**Records from a dataset**.
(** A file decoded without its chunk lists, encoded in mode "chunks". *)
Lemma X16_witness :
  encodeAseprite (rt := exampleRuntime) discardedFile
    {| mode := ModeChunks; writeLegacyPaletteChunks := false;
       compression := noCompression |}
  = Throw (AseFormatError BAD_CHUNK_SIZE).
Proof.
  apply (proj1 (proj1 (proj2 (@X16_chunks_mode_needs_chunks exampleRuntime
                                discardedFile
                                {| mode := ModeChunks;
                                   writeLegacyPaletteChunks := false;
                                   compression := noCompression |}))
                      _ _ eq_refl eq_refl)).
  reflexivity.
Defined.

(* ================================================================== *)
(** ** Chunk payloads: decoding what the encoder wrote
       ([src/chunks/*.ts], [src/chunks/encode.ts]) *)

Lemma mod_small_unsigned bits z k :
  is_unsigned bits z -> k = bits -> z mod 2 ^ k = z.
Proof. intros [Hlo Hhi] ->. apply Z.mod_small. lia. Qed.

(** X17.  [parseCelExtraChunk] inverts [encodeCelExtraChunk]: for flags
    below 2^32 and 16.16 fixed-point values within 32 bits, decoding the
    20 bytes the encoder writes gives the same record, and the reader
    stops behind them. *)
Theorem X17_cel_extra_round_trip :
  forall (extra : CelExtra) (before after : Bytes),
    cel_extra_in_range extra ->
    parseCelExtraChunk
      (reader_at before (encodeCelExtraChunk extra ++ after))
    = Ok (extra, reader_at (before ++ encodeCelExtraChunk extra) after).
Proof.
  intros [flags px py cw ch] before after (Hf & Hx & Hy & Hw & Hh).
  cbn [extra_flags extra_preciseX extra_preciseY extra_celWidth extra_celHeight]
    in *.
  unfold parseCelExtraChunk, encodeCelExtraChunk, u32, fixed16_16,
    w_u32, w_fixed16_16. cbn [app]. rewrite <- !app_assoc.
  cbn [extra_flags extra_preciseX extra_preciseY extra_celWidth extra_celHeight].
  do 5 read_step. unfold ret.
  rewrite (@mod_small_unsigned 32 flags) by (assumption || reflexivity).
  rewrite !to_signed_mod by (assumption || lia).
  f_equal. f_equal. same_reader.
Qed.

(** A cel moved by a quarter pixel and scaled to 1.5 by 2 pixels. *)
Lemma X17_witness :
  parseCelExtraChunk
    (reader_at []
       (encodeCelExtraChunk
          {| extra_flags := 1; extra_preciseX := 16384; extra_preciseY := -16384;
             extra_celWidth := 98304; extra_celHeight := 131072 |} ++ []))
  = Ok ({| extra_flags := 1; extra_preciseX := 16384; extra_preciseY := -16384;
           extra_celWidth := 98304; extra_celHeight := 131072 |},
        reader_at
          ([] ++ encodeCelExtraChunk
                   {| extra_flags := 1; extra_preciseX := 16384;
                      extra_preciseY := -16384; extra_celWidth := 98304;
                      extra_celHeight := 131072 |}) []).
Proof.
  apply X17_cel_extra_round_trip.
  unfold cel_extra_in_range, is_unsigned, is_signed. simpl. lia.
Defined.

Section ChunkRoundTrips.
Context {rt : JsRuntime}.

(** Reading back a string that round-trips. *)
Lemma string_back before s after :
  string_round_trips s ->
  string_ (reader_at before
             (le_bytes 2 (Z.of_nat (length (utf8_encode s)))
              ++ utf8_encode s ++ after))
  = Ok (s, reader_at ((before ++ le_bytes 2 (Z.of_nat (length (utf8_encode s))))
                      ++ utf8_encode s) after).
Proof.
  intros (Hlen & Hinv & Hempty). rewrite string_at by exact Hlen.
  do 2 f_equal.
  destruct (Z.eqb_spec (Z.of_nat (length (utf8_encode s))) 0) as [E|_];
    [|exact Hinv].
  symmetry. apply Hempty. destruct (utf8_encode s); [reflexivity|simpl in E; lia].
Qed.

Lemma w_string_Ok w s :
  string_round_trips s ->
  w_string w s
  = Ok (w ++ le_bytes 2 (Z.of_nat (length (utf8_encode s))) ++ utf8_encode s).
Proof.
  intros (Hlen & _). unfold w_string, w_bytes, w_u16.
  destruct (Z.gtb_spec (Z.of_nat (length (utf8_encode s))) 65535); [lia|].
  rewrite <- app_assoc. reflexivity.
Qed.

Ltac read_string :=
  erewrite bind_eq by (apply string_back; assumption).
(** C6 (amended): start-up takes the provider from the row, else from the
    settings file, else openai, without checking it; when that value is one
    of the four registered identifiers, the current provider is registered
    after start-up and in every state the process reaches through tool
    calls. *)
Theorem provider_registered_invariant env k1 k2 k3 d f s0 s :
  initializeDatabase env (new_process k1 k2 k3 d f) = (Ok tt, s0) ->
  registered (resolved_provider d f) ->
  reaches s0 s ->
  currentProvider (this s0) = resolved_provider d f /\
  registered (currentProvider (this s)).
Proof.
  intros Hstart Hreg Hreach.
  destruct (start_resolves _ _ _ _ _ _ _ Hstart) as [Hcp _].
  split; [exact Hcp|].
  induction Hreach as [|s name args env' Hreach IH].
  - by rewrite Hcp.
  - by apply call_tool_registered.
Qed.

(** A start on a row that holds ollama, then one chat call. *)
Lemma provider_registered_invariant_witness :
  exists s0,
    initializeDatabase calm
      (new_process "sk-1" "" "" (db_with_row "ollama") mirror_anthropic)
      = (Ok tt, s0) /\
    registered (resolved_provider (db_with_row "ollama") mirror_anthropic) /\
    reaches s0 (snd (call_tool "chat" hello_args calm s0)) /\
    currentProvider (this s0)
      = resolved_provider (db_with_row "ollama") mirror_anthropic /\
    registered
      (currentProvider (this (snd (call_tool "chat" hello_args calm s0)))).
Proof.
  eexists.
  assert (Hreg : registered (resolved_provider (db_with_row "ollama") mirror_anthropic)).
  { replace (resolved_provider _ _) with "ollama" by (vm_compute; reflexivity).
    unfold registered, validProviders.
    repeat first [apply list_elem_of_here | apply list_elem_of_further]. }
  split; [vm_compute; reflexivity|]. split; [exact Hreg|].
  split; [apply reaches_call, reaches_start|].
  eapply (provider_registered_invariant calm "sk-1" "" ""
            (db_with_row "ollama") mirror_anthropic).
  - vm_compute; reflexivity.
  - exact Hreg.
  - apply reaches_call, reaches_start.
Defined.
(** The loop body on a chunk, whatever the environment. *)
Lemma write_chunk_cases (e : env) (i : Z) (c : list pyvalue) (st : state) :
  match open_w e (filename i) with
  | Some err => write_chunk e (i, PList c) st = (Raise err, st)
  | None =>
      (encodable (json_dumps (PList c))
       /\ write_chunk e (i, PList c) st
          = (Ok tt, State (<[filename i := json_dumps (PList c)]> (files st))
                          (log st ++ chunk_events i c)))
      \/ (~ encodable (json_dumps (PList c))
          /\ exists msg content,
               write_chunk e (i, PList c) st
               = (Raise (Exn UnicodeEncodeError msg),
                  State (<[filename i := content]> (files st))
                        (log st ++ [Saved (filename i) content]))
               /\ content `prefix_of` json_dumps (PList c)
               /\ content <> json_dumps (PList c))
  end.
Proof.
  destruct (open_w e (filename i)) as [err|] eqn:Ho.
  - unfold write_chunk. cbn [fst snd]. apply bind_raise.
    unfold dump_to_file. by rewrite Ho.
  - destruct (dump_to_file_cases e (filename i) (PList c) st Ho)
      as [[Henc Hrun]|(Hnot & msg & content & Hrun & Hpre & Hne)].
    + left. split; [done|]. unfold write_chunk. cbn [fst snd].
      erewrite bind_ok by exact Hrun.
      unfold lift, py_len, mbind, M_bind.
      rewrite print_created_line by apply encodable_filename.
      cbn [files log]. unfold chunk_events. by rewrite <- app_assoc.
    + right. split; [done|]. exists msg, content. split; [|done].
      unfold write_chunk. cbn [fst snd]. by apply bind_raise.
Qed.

**Problem to solve**. Take the entries above and return only the lines from the one with "unfold dump_to_file. by rewrite Ho." to the one with "cbn [files log].", both included, unchanged.

**Response area**.
    unfold dump_to_file. by rewrite Ho.
  - destruct (dump_to_file_cases e (filename i) (PList c) st Ho)
      as [[Henc Hrun]|(Hnot & msg & content & Hrun & Hpre & Hne)].
    + left. split; [done|]. unfold write_chunk. cbn [fst snd].
      erewrite bind_ok by exact Hrun.
      unfold lift, py_len, mbind, M_bind.
      rewrite print_created_line by apply encodable_filename.
      cbn [files log]. unfold chunk_events. by rewrite <- app_assoc.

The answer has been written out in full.